**GOAL OF THE EXERCISE**. Of the lines in the data below, write out exactly those from the one holding "(** The student is" through the one holding "(with_cache (cache_SetWithExpiry 0", both included.
RAW DATA START
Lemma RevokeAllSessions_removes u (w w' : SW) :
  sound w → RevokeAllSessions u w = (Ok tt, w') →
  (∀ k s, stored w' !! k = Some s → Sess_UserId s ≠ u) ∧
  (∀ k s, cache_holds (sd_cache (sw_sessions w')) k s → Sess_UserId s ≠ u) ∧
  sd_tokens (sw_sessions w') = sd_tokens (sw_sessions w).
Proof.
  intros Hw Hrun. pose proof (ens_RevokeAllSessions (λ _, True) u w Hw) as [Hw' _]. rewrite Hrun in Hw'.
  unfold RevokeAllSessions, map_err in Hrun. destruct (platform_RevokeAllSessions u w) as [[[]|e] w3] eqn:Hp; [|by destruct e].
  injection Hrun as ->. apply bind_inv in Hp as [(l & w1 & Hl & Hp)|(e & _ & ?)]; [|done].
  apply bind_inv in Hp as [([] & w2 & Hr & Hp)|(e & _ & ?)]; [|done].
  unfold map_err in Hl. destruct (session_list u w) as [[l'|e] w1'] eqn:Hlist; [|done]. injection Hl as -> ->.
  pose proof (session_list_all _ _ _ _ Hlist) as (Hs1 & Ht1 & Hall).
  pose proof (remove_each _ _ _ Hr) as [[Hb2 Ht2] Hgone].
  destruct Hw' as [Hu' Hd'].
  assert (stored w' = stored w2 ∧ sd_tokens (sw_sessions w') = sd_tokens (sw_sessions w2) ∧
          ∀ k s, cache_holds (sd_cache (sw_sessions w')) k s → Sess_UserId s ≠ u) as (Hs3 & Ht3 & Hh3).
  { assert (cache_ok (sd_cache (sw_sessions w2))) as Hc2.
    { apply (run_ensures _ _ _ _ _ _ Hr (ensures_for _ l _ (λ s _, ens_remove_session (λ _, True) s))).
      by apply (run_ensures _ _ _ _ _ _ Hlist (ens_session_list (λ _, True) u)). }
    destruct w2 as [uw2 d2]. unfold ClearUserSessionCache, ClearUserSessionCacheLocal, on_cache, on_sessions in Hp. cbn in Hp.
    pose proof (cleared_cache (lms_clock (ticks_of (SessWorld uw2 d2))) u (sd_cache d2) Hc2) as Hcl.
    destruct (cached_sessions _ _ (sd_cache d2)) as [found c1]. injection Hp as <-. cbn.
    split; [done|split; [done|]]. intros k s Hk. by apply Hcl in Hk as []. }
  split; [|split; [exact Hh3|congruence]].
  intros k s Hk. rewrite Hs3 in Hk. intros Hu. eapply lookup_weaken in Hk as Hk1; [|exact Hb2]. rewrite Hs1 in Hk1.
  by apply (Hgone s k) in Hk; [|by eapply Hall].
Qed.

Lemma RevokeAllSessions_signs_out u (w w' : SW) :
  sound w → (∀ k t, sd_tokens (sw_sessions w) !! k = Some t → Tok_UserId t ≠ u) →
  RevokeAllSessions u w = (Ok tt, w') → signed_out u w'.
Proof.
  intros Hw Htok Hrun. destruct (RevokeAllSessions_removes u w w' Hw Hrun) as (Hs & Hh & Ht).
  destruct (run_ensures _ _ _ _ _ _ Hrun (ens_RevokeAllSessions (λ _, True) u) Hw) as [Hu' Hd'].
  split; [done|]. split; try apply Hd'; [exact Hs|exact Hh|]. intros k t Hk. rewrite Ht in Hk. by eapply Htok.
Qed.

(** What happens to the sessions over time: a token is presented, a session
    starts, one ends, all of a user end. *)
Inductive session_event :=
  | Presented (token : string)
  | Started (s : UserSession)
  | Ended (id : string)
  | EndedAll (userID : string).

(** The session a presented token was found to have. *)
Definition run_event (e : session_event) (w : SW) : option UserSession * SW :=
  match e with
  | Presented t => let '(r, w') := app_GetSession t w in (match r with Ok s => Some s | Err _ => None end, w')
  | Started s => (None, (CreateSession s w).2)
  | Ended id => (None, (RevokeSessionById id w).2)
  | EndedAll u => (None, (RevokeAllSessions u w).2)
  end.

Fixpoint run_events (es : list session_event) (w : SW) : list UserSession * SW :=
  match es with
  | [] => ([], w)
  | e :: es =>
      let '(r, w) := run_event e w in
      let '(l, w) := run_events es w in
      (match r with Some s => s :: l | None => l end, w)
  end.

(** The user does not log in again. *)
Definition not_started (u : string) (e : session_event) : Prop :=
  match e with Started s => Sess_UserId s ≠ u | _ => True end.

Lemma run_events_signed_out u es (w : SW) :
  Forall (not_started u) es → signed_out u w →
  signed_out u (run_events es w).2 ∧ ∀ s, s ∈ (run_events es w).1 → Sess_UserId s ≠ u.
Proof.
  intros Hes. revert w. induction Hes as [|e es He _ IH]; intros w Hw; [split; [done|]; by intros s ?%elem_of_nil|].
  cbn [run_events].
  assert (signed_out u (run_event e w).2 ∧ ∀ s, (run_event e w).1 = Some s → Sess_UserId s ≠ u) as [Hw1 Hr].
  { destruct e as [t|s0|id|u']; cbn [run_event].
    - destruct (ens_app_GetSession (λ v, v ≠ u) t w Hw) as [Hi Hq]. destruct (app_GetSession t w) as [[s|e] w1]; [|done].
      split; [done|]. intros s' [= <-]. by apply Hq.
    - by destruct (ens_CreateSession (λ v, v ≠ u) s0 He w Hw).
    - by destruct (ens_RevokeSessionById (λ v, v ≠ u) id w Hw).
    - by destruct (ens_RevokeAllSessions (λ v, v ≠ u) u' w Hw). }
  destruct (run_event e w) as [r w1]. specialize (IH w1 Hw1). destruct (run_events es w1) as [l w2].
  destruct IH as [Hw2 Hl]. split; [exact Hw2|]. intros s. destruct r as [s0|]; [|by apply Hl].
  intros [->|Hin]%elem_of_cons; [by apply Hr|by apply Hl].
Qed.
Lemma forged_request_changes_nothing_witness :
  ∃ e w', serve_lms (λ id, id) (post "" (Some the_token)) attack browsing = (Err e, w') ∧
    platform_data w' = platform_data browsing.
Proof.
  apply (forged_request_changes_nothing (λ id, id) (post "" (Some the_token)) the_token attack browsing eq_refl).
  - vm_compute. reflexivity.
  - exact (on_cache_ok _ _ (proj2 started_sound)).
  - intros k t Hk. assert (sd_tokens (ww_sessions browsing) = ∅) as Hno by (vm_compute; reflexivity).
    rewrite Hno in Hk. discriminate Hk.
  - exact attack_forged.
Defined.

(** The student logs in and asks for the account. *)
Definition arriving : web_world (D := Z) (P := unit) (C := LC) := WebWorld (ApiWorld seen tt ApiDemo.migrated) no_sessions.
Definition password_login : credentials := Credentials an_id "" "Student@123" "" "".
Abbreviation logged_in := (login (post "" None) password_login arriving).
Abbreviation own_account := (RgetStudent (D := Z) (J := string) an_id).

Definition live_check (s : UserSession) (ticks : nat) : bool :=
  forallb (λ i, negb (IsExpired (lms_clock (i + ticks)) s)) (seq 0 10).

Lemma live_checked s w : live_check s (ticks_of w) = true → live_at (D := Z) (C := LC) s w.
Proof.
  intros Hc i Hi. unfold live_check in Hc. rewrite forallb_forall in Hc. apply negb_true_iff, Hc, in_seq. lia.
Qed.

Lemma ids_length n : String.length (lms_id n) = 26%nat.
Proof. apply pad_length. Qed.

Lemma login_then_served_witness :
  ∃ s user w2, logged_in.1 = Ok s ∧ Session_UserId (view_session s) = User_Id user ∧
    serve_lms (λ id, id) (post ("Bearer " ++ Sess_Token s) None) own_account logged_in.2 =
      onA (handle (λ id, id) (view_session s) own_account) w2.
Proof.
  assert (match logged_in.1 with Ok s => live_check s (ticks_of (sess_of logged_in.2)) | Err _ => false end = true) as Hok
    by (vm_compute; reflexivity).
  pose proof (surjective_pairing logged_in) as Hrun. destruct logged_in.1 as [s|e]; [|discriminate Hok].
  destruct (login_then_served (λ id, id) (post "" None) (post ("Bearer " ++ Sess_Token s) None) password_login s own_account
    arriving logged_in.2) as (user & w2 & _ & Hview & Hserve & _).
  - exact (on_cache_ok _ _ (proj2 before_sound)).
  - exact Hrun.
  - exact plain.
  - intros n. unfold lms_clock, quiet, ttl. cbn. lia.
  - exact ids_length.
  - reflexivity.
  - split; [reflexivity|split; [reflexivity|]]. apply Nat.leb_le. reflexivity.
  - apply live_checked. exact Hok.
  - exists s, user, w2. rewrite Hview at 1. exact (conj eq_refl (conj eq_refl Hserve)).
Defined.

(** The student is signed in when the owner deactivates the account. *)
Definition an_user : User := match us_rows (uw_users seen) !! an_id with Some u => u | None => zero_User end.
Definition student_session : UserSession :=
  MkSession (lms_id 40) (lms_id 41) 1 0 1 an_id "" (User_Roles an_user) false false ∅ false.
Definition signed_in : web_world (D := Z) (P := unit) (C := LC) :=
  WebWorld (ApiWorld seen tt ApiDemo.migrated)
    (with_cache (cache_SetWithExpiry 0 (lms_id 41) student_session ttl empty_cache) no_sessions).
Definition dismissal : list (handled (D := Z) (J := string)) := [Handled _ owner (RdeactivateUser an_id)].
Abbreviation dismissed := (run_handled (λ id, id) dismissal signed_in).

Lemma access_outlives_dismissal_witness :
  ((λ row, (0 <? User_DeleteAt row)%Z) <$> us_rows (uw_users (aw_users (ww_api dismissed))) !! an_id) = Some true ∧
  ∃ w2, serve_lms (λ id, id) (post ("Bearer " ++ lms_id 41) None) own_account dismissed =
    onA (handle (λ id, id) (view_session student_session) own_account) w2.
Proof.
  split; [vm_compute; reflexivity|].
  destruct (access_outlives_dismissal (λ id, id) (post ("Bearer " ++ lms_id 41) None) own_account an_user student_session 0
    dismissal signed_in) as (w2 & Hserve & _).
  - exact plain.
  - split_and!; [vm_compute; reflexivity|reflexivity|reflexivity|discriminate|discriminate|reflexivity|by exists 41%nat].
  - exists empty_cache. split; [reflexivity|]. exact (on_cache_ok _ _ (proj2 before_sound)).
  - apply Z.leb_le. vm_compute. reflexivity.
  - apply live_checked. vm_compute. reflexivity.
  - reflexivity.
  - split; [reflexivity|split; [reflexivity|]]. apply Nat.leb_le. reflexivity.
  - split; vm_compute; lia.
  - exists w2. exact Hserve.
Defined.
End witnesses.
RAW DATA END
RAW DATA START
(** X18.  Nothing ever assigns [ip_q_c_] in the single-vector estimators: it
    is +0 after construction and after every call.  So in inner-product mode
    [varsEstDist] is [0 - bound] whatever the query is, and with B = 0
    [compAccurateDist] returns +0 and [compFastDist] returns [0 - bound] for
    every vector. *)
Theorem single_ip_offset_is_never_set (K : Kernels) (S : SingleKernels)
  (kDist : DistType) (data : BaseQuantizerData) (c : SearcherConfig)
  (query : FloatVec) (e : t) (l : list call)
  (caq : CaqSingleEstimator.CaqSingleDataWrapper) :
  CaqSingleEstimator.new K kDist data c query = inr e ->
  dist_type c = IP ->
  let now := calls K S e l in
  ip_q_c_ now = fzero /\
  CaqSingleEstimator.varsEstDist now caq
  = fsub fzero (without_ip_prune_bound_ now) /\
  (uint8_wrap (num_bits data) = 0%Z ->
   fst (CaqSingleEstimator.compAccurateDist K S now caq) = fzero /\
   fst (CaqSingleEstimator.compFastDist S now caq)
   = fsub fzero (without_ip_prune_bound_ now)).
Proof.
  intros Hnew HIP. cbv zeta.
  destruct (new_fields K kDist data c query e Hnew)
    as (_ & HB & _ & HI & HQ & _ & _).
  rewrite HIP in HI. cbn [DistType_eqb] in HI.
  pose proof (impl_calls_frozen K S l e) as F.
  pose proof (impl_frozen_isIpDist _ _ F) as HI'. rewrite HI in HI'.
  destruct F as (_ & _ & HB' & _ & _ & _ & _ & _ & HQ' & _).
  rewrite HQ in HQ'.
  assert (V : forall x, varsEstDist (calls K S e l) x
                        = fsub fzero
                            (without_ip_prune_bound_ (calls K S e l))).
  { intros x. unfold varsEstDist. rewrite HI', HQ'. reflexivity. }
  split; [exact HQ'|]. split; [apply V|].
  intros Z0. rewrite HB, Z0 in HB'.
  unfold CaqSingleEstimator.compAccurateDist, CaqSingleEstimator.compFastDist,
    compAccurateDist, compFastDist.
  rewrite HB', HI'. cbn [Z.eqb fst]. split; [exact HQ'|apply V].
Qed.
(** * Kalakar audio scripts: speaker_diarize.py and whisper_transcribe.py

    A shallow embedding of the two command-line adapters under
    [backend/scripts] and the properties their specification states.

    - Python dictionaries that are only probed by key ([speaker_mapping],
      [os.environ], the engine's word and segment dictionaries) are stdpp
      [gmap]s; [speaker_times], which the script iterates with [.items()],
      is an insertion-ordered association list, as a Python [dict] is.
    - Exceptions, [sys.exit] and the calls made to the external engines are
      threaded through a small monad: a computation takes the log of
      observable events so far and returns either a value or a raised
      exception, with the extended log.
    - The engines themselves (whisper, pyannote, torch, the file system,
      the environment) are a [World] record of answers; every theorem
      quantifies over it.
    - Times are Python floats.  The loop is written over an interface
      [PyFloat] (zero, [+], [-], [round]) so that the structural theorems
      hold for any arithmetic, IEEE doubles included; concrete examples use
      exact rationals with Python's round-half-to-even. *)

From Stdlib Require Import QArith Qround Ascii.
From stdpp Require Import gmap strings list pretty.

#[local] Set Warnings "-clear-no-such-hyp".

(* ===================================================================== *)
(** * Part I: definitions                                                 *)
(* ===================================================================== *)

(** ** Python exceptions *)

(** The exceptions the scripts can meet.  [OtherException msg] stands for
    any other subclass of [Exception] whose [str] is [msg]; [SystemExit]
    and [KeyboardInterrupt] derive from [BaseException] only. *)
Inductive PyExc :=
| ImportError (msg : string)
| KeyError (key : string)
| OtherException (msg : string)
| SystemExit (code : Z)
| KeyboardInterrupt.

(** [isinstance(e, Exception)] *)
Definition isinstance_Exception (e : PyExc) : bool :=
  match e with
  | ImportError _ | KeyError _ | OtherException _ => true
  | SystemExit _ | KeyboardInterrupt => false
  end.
RAW DATA END
RAW DATA START
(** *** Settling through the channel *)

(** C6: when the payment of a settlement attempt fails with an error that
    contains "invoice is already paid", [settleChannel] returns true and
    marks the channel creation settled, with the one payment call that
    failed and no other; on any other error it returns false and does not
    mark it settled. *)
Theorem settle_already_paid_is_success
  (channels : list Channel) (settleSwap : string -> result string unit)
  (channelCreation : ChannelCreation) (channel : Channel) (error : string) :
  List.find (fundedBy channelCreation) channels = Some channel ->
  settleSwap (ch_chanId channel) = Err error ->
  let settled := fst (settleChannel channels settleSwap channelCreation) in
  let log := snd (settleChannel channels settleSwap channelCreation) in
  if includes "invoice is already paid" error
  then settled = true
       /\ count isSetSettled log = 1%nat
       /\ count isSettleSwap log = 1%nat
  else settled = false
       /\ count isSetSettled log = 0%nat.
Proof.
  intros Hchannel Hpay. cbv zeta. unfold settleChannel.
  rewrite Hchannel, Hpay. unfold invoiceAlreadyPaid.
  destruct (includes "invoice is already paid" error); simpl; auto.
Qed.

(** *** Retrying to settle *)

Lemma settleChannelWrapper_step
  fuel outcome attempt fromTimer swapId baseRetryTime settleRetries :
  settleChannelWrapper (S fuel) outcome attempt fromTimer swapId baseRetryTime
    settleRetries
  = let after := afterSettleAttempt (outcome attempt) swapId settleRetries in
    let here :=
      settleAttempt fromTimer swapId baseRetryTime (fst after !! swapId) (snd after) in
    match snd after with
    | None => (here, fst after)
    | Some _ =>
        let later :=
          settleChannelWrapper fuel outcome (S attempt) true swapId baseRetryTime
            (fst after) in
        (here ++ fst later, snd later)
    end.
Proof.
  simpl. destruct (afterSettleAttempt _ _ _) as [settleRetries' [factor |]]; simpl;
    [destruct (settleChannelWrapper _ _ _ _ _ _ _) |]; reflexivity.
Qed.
RAW DATA END
**ANSWER SPACE**.
(** The student is signed in when the owner deactivates the account. *)
Definition an_user : User := match us_rows (uw_users seen) !! an_id with Some u => u | None => zero_User end.
Definition student_session : UserSession :=
  MkSession (lms_id 40) (lms_id 41) 1 0 1 an_id "" (User_Roles an_user) false false ∅ false.
Definition signed_in : web_world (D := Z) (P := unit) (C := LC) :=
  WebWorld (ApiWorld seen tt ApiDemo.migrated)
    (with_cache (cache_SetWithExpiry 0 (lms_id 41) student_session ttl empty_cache) no_sessions).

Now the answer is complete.